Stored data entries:
---+---

(** ** Input and output *)

(** The registers keep their values. *)
Definition stays (l : list portev) d d' : Prop :=
  moves l d d' /\ (ready d -> ready d') /\ forall r, cio_reg r (t_chip d') = cio_reg r (t_chip d).

Lemma stays_trans l l' d1 d2 d3 : stays l d1 d2 -> stays l' d2 d3 -> stays (l ++ l') d1 d3.
Proof.
  intros (M1 & R1 & E1) (M2 & R2 & E2). split; [by eapply moves_trans|]. split; [tauto|]. intros r. by rewrite E2.
Qed.

Lemma write_port_stays off v d : off <> VMODTTL_CONTROL -> stays [PortW off (u8 v)] d (vmodttl_write_word off v d).
Proof.
  intros Hne. unfold vmodttl_write_word, cio_write. rewrite u8_u16, (proj2 (Z.eqb_neq _ _) Hne).
  split; [by eexists|]. by destruct d as [? ? ? ? ? ? [? ? ? ? ?] ?].
Qed.

Definition pulse (us v : Z) : list portev := [PortW VMODTTL_PORTC v; Delay us; PortW VMODTTL_PORTC 0].

Lemma strobe_stays v d : 0 <= v < 256 -> stays (pulse (us_pulse d) v) d (strobe v d).
Proof.
  intros Hv. unfold strobe, pulse. rewrite <- (u8_id v) by done. cbv zeta.
  apply (stays_trans [PortW VMODTTL_PORTC (u8 v)] [Delay (us_pulse d); PortW VMODTTL_PORTC 0] _ (vmodttl_write_word VMODTTL_PORTC v d)).
  { rewrite (u8_id v) by done. rewrite <- (u8_id v) at 1 by done. by apply write_port_stays. }
  rewrite (u8_id v) by done. set (d1 := vmodttl_write_word VMODTTL_PORTC v d).
  apply (stays_trans [Delay (us_pulse d)] [PortW VMODTTL_PORTC (u8 0)] _ (on_chip (cio_delay (us_pulse d1)) d1)); [|by apply write_port_stays].
  split; [by eexists|]. by split.
Qed.

Lemma read_port off d : off <> VMODTTL_CONTROL ->
  fst (vmodttl_read_word world off d) = u16 (world (c_time (t_chip d)) off) /\ stays [] d (snd (vmodttl_read_word world off d)) /\
  c_time (t_chip (snd (vmodttl_read_word world off d))) = S (c_time (t_chip d)).
Proof.
  intros Hne. unfold vmodttl_read_word, cio_read. rewrite (proj2 (Z.eqb_neq _ _) Hne). cbn.
  split; [done|]. split; [|done]. split; [eexists; split; [done|by rewrite app_nil_r]|]. by split.
Qed.

Lemma get_mccr_stays d : ready d ->
  let '(tmp, d') := get_mccr world d in stays [] d d' /\ exists w, tmp = Z.lor (Z.land w 0xff00) (cio_reg MCCR (t_chip d)).
Proof.
  intros Hr. unfold get_mccr. pose proof (select_read d MCCR Hr ltac:(unfold MCCR; lia)) as H1. cbv zeta in H1.
  destruct (vmodttl_read_word world _ _) as [v d']. destruct H1 as (Hr' & M & E & Hw). split; [|done].
  split; [done|]. split; [done|]. intros r. unfold cio_reg. by rewrite E.
Qed.

(** Enabling ports that are enabled. *)
Lemma enable_stays d w b : ready d -> cio_reg MCCR (t_chip d) = MCCR_VALUE -> Z.lor MCCR_VALUE b = MCCR_VALUE ->
  stays [] d (put_reg d (MCCR, Z.lor (Z.lor (Z.land w 0xff00) (cio_reg MCCR (t_chip d))) b)).
Proof.
  intros Hr Hm Hb. rewrite Hm, <- Z.lor_assoc, Hb.
  destruct (put_reg_spec d MCCR (Z.lor (Z.land w 65280) MCCR_VALUE) Hr) as (Hr' & M & E); [unfold MCCR; lia|done|].
  rewrite u8_low in E. change (u8 MCCR_VALUE) with MCCR_VALUE in E. split; [done|]. split; [done|]. intros r.
  rewrite (reg_insert _ _ _ _ E). destruct (Z.eqb_spec r MCCR) as [->|]; done.
Qed.

(** What a write to a channel does: the result and the words on the ports. *)
Definition write_result (flag us dev val : Z) : Z * list portev :=
  let a := truthy (Z.land flag A_CHAN_OUT) in
  let b := truthy (Z.land flag B_CHAN_OUT) in
  if dev =? VMOD_TTL_CHANNEL_A then if a then (0, PortW VMODTTL_PORTA (u8 val) :: pulse us 0x01) else (- EIO, [])
  else if dev =? VMOD_TTL_CHANNEL_B then if b then (0, PortW VMODTTL_PORTB (u8 val) :: pulse us 0x02) else (- EIO, [])
  else if dev =? VMOD_TTL_CHANNELS_AB then
    if a && b then (0, PortW VMODTTL_PORTA (u8 val) :: PortW VMODTTL_PORTB (u8 (Z.shiftr val 8)) :: pulse us 0x03) else (- EIO, [])
  else (- EINVAL, []).

(** [d'] keeps the settings of [d], the locks are given back and these words
    reached the ports. *)
Definition step_ok d d' (l : list portev) : Prop :=
  in_force d' /\ c_ports (t_chip d') = c_ports (t_chip d) ++ l /\ exists k, t_log d' = t_log d ++ k /\ balanced k.

Lemma in_force_stays l d d' : in_force d -> stays l d d' -> in_force d'.
Proof.
  intros (Hr & [Hp Hm] & Hi) (M & R & E). destruct (moves_fields _ _ _ M) as (E1 & E2 & _).
  split; [by apply R|]. split; [split|].
  - intros x Hx. rewrite E1, E2 in Hx. rewrite E. by apply Hp.
  - by rewrite E.
  - by rewrite E.
Qed.

Lemma locked_step l d d' : in_force d -> stays l (ttl_log (Acq KTTL 0) d) d' -> step_ok d (ttl_log (Rel KTTL 0) d') l.
Proof.
  intros Hf Hs. pose proof (in_force_stays l (ttl_log (Acq KTTL 0) d) d' Hf Hs) as Hf'. destruct Hs as (M & _).
  destruct (moves_fields _ _ _ M) as (_ & _ & _ & E4 & _ & E6). split; [exact Hf'|]. split; [exact E6|].
  exists [Acq KTTL 0; Rel KTTL 0]. split; [cbn; rewrite E4; cbn; by rewrite <- app_assoc|apply balanced_pair].
Qed.

(** Write a port, then enable it. *)
Lemma put_port off v b d : off <> VMODTTL_CONTROL -> in_force d -> Z.lor MCCR_VALUE b = MCCR_VALUE ->
  let '(tmp, d') := get_mccr world (vmodttl_write_word off v d) in
  stays [PortW off (u8 v)] d d' /\ stays [PortW off (u8 v)] d (put_reg d' (MCCR, Z.lor tmp b)).
Proof.
  intros Hne Hf Hb. pose proof (write_port_stays off v d Hne) as H1. set (d1 := vmodttl_write_word off v d) in *.
  pose proof (in_force_stays _ _ _ Hf H1) as Hf1. pose proof (get_mccr_stays d1 (proj1 Hf1)) as H2.
  destruct (get_mccr world d1) as [tmp d2]. destruct H2 as (H2 & w & ->). pose proof (in_force_stays _ _ _ Hf1 H2) as Hf2.
  pose proof (stays_trans [PortW off (u8 v)] [] _ _ _ H1 H2) as H12. split; [exact H12|].
  rewrite <- (proj2 (proj2 H2) MCCR). apply (stays_trans [PortW off (u8 v)] [] _ _ _ H12). by apply enable_stays; [apply Hf2|apply Hf2|].
Qed.

Lemma write_chan_spec d dev val : in_force d ->
  let '(rc, d') := vmodttl_write_chan world dev val d in
  rc = fst (write_result (io_flag d) (us_pulse d) dev val) /\ step_ok d d' (snd (write_result (io_flag d) (us_pulse d) dev val)).
Proof.
  intros Hf. assert (step_ok d d []) as Hid by (split; [done|]; rewrite app_nil_r; split; [done|]; exists []; by rewrite app_nil_r).
  set (d0 := ttl_log (Acq KTTL 0) d). assert (in_force d0) as Hf0 by exact Hf.
  assert (step_ok d (ttl_log (Rel KTTL 0) d0) []) as Hio.
  { apply locked_step; [done|]. split; [apply moves_refl|]. by split. }
  assert (forall d1 l v, 0 <= v < 256 -> stays l d0 d1 -> step_ok d (ttl_log (Rel KTTL 0) (strobe v d1)) (l ++ pulse (us_pulse d) v)) as Hdone.
  { intros d1 l v Hv Hs. apply locked_step; [done|]. apply (stays_trans l _ _ d1); [exact Hs|].
    destruct Hs as (M & _). destruct (moves_fields _ _ _ M) as (_ & _ & E & _). replace (us_pulse d) with (us_pulse d1) by exact E. by apply strobe_stays. }
  unfold vmodttl_write_chan, write_result. change VMOD_TTL_CHANNEL_A with 0. change VMOD_TTL_CHANNEL_B with 1. change VMOD_TTL_CHANNELS_AB with 2.
  cbv zeta. fold d0. change (io_flag d0) with (io_flag d). unfold truthy. change A_CHAN_IN with 0. change B_CHAN_IN with 0.
  destruct ((dev <? 0) || (2 <? dev)) eqn:Edev.
  { rewrite !(proj2 (Z.eqb_neq _ _)) by (apply orb_true_iff in Edev as [?|?]; boolp; lia). done. }
  assert (u8 (u16 val) = u8 val) as Ev by apply u8_u16.
  destruct (Z.eqb_spec dev 0) as [->|H0]; [|destruct (Z.eqb_spec dev 1) as [->|H1]].
  - destruct (Z.land (io_flag d) A_CHAN_OUT =? 0); [done|]. cbn [negb].
    pose proof (put_port VMODTTL_PORTA (u16 val) PAE d0 ltac:(done) Hf0 ltac:(done)) as Hp.
    destruct (get_mccr _ _) as [tmp d1]. destruct Hp as [_ Hp]. rewrite Ev in Hp. split; [done|]. by apply (Hdone _ [_]).
  - destruct (Z.land (io_flag d) B_CHAN_OUT =? 0); [done|]. cbn [negb].
    pose proof (put_port VMODTTL_PORTB (u16 val) PBE d0 ltac:(done) Hf0 ltac:(done)) as Hp.
    destruct (get_mccr _ _) as [tmp d1]. destruct Hp as [_ Hp]. rewrite Ev in Hp. split; [done|]. by apply (Hdone _ [_]).
  - boolp. assert (dev = 2) as -> by lia. cbn [Z.eqb Pos.eqb].
    destruct (Z.land (io_flag d) B_CHAN_OUT =? 0), (Z.land (io_flag d) A_CHAN_OUT =? 0); cbn [negb orb andb]; try done.
    pose proof (put_port VMODTTL_PORTA (Z.land (u16 val) 0xff) 0 d0 ltac:(done) Hf0 ltac:(done)) as Hp.
    destruct (get_mccr _ _) as [tmp d1]. destruct Hp as [Hp _].
    pose proof (put_port VMODTTL_PORTB (Z.land (Z.shiftr (u16 val) 8) 0xff) (Z.lor PAE PBE) d1 ltac:(done) (in_force_stays _ _ _ Hf0 Hp) ltac:(done)) as Hq.
    destruct (get_mccr _ _) as [tmp' d2]. destruct Hq as [_ Hq]. rewrite Z.lor_assoc in Hq.
    assert (u8 (Z.land (u16 val) 0xff) = u8 val) as E1 by (rewrite u8_land_ff; exact Ev).
    assert (u8 (Z.land (Z.shiftr (u16 val) 8) 0xff) = u8 (Z.shiftr val 8)) as E2.
    { apply Z.bits_inj'. intros i Hi. unfold u8. destruct (Z_lt_le_dec i 8); [|by rewrite !Z.mod_pow2_bits_high by lia].
      rewrite !Z.mod_pow2_bits_low by lia. rewrite Z.land_spec, !Z.shiftr_spec by lia. change 255 with (Z.ones 8).
      rewrite Z.ones_spec_low by lia. unfold u16. rewrite Z.mod_pow2_bits_low by lia. apply andb_true_r. }
    rewrite E1 in Hp. rewrite E2 in Hq. split; [done|]. apply (Hdone _ [_; _]); [lia|]. exact (stays_trans [_] [_] _ _ _ Hp Hq).
Qed.

(** What a read of a channel answers, and its strobe. *)
Definition read_result (t : nat) (dev : Z) : Z * Z :=
  let a := u16 (world t VMODTTL_PORTA) in
  if dev =? VMOD_TTL_CHANNEL_A then (a, 0x04)
  else if dev =? VMOD_TTL_CHANNEL_B then (u16 (world t VMODTTL_PORTB), 0x08)
  else if dev =? VMOD_TTL_CHANNELS_AB then (Z.land a 0xff + Z.shiftl (Z.land (u16 (world (S t) VMODTTL_PORTB)) 0xff) 8, 0)
  else (0, 0).

Lemma read_chan_spec d dev : in_force d ->
  let '(v, d') := vmodttl_read_chan world dev d in
  v = fst (read_result (c_time (t_chip d)) dev) /\ step_ok d d' (pulse (us_pulse d) (snd (read_result (c_time (t_chip d)) dev))).
Proof.
  intros Hf. set (d0 := ttl_log (Acq KTTL 0) d). assert (in_force d0) as Hf0 by exact Hf.
  assert (forall d1 v, 0 <= v < 256 -> stays [] d0 d1 -> step_ok d (ttl_log (Rel KTTL 0) (strobe v d1)) (pulse (us_pulse d) v)) as Hdone.
  { intros d1 v Hv Hs. apply locked_step; [done|]. apply (stays_trans [] _ _ d1); [exact Hs|].
    destruct Hs as (M & _). destruct (moves_fields _ _ _ M) as (_ & _ & E & _). replace (us_pulse d) with (us_pulse d1) by exact E. by apply strobe_stays. }
  unfold vmodttl_read_chan, read_result. cbv zeta. fold d0.
  destruct (read_port VMODTTL_PORTA d0 ltac:(done)) as (Ea & Sa & Ta). destruct (read_port VMODTTL_PORTB d0 ltac:(done)) as (Eb & Sb & _).
  destruct (dev =? VMOD_TTL_CHANNEL_A); [|destruct (dev =? VMOD_TTL_CHANNEL_B); [|destruct (dev =? VMOD_TTL_CHANNELS_AB)]].
  - destruct (vmodttl_read_word world VMODTTL_PORTA d0) as [v d1]. cbn [fst snd] in *. split; [exact Ea|]. by apply Hdone.
  - destruct (vmodttl_read_word world VMODTTL_PORTB d0) as [v d1]. cbn [fst snd] in *. split; [exact Eb|]. by apply Hdone.
  - destruct (vmodttl_read_word world VMODTTL_PORTA d0) as [v d1]. cbn [fst snd] in *.
    destruct (read_port VMODTTL_PORTB d1 ltac:(done)) as (Eb' & Sb' & _). destruct (vmodttl_read_word world VMODTTL_PORTB d1) as [v' d2]. cbn [fst snd] in *.
    rewrite Ta in Eb'. split; [by rewrite Ea, Eb'|]. apply Hdone; [cbn; lia|]. exact (stays_trans [] [] _ _ _ Sa Sb').
  - split; [done|]. apply Hdone; [cbn; lia|]. split; [apply moves_refl|]. by split.
Qed.

End Chip.

(** ** The ioctls *)

(** Data on ports A and B, and complete pulses on port C. *)
Inductive strobed : list portev -> Prop :=
  | strobed_nil : strobed []
  | strobed_data p v l : p <> VMODTTL_PORTC -> strobed l -> strobed (PortW p v :: l)
  | strobed_pulse us v l : strobed l -> strobed (pulse us v ++ l).

Lemma strobed_app l l' : strobed l -> strobed l' -> strobed (l ++ l').
Proof.
  induction 1 as [|p v l Hp _ IH|us v l _ IH]; intros Hl; [done|apply strobed_data; [done|by apply IH]|].
  rewrite <- app_assoc. apply strobed_pulse. by apply IH.
Qed.

Lemma strobed_one us v : strobed (pulse us v).
Proof. rewrite <- (app_nil_r (pulse us v)). apply strobed_pulse, strobed_nil. Qed.

Section Ioctl.
Variable world : nat -> Z -> Z.
Implicit Types (d : vmodttl_dev).

Lemma write_strobed flag us dev val : strobed (snd (write_result flag us dev val)).
Proof.
  assert (forall p v l, p <> VMODTTL_PORTC -> strobed l -> strobed (PortW p v :: l)) as Hd by exact strobed_data.
  pose proof (strobed_one us) as Hp. pose proof strobed_nil as Hn.
  unfold write_result. repeat case_goal; cbn [snd]; auto; repeat apply Hd; auto; done.
Qed.

Lemma step_ok_trans d1 d2 d3 l l' : step_ok d1 d2 l -> step_ok d2 d3 l' -> step_ok d1 d3 (l ++ l').
Proof.
  intros (_ & P1 & k1 & L1 & B1) (F & P2 & k2 & L2 & B2). split; [done|]. split; [by rewrite P2, P1, app_assoc|].
  exists (k1 ++ k2). split; [by rewrite L2, L1, app_assoc|by apply balanced_app].
Qed.

(** An in-force state whose settings changed, configured again. *)
Lemma reconfigure d : ready d -> cio_reg MICR (t_chip d) = MICR_VALUE ->
  in_force (vmodttl_def_io world d) /\ moves [] d (vmodttl_def_io world d).
Proof.
  intros Hr Hm. destruct (def_io_spec world d Hr) as (Hr' & M & Hp & E). split; [|done]. split; [done|]. split; [done|]. by rewrite E.
Qed.

Definition config_accepted (conf : vmodttlconfig) : Prop := 0 <= cf_io_flag conf <= 7.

---+---

Task goal
Working through the entries above, copy every line in which "pose" is found.

Response area
  intros Hr. unfold get_mccr. pose proof (select_read d MCCR Hr ltac:(unfold MCCR; lia)) as H1. cbv zeta in H1.
  intros Hf Hs. pose proof (in_force_stays l (ttl_log (Acq KTTL 0) d) d' Hf Hs) as Hf'. destruct Hs as (M & _).
  intros Hne Hf Hb. pose proof (write_port_stays off v d Hne) as H1. set (d1 := vmodttl_write_word off v d) in *.
  pose proof (in_force_stays _ _ _ Hf H1) as Hf1. pose proof (get_mccr_stays d1 (proj1 Hf1)) as H2.
  destruct (get_mccr world d1) as [tmp d2]. destruct H2 as (H2 & w & ->). pose proof (in_force_stays _ _ _ Hf1 H2) as Hf2.
  pose proof (stays_trans [PortW off (u8 v)] [] _ _ _ H1 H2) as H12. split; [exact H12|].
    pose proof (put_port VMODTTL_PORTA (u16 val) PAE d0 ltac:(done) Hf0 ltac:(done)) as Hp.
    pose proof (put_port VMODTTL_PORTB (u16 val) PBE d0 ltac:(done) Hf0 ltac:(done)) as Hp.
    pose proof (put_port VMODTTL_PORTA (Z.land (u16 val) 0xff) 0 d0 ltac:(done) Hf0 ltac:(done)) as Hp.
    pose proof (put_port VMODTTL_PORTB (Z.land (Z.shiftr (u16 val) 8) 0xff) (Z.lor PAE PBE) d1 ltac:(done) (in_force_stays _ _ _ Hf0 Hp) ltac:(done)) as Hq.
  pose proof (strobed_one us) as Hp. pose proof strobed_nil as Hn.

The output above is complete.